I had never made Ethiopian food, but have had it several times at a great restaurant in Portland called Jarra’s. (The food at Jarra’s is amazing, but the service can be terrible since they never seem to have enough waiters. Generally there seems to be one for the entire dining room.) Ethiopian food is very spicy and incredibly hot. It consists mostly of stews and braises that are served on “plates” of injera bread, which is a flat, sourdough bread made from Teff. No utensils are used and more injera is served alongside and you use the injera to scoop up the food. Clifford Wright’s book has a good recipe for Beef Wat, and I used that and also made a red lentil dish from a recipe I adapted off the internet. Not having any teff around the house, I opted to use the “quick” injera recipe that used whesat flour with a small percentage of buckwheat flour. Instead of yeast, it used baking powder and baking soda as leavening.

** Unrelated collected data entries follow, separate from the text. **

(** * useV3Trade: the fallback-routing hooks of [src/hooks/useV3Trade.ts]

    The module exports two React hooks, [useV3TradeExactIn] and
    [useV3TradeExactOut].  Each one calls three other hooks in a fixed order
    (the debouncer, the routing-API quote and the local v3 quote) and merges
    what they return into one [{state, trade, router}] object.

    The three collaborators live in other modules.  They are modelled as the
    primitive calls of a small free monad, [Hook]: a hook body is a finite
    tree of calls, and a _handler_ gives each call its answer while threading
    the collaborators' own store.  Running a hook body against a handler
    yields the returned object, the final store and the log of the calls made
    together with their answers. *)

From Stdlib Require Import ZArith List Bool String.
From ExtLib Require Import Structures.Monad.
Import ListNotations.
Import MonadNotation.
Local Open Scope monad_scope.
Local Open Scope Z_scope.

Set Implicit Arguments.

(** ** Enumerations *)

(** [export enum V3TradeState { LOADING, INVALID, NO_ROUTE_FOUND, VALID, SYNCING }] *)
Inductive V3TradeState : Type :=
| LOADING
| INVALID
| NO_ROUTE_FOUND
| VALID
| SYNCING.

(** A TypeScript numeric enum: the members are the numbers 0, 1, 2, ... in
    declaration order. *)
Definition V3TradeState_value (s : V3TradeState) : Z :=
  match s with
  | LOADING => 0
  | INVALID => 1
  | NO_ROUTE_FOUND => 2
  | VALID => 3
  | SYNCING => 4
  end.

(** [export enum RouterVersion { LEGACY, UNISWAP_API }] *)
Inductive RouterVersion : Type :=
| LEGACY
| UNISWAP_API.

The Wat and lentils came out very well. I used beef chuck for the wat and the sauce was made up of onions, garlic, ginger, tomatoes, berbere (which is an Ethiopian spice paste that contains, paprika, cayenne, cardamom, cloves, cinnamon, nutmeg, allspice and a few other things) and some other assorted spices. The “quick” injera looked right, but the buckwheat flavor was too strong, and the batter wasn’t’ thin enough so the breads themselves were too thick. I think the recipe may work better if I used teff instead of buckwheat and thinned the dough, but I may have get some teff and try to make the breads properly following the recipe in Flatbreads by Naomi Duguid and Jeffrey Alford.
Once again, I stuck with the English bitter I had but the dry Irish stout would also have been good with it. The food was incredibly spicy and overall I thought it was quite good but the injera recipe needs some work. I think I’ll be cooking Ethiopian food again soon.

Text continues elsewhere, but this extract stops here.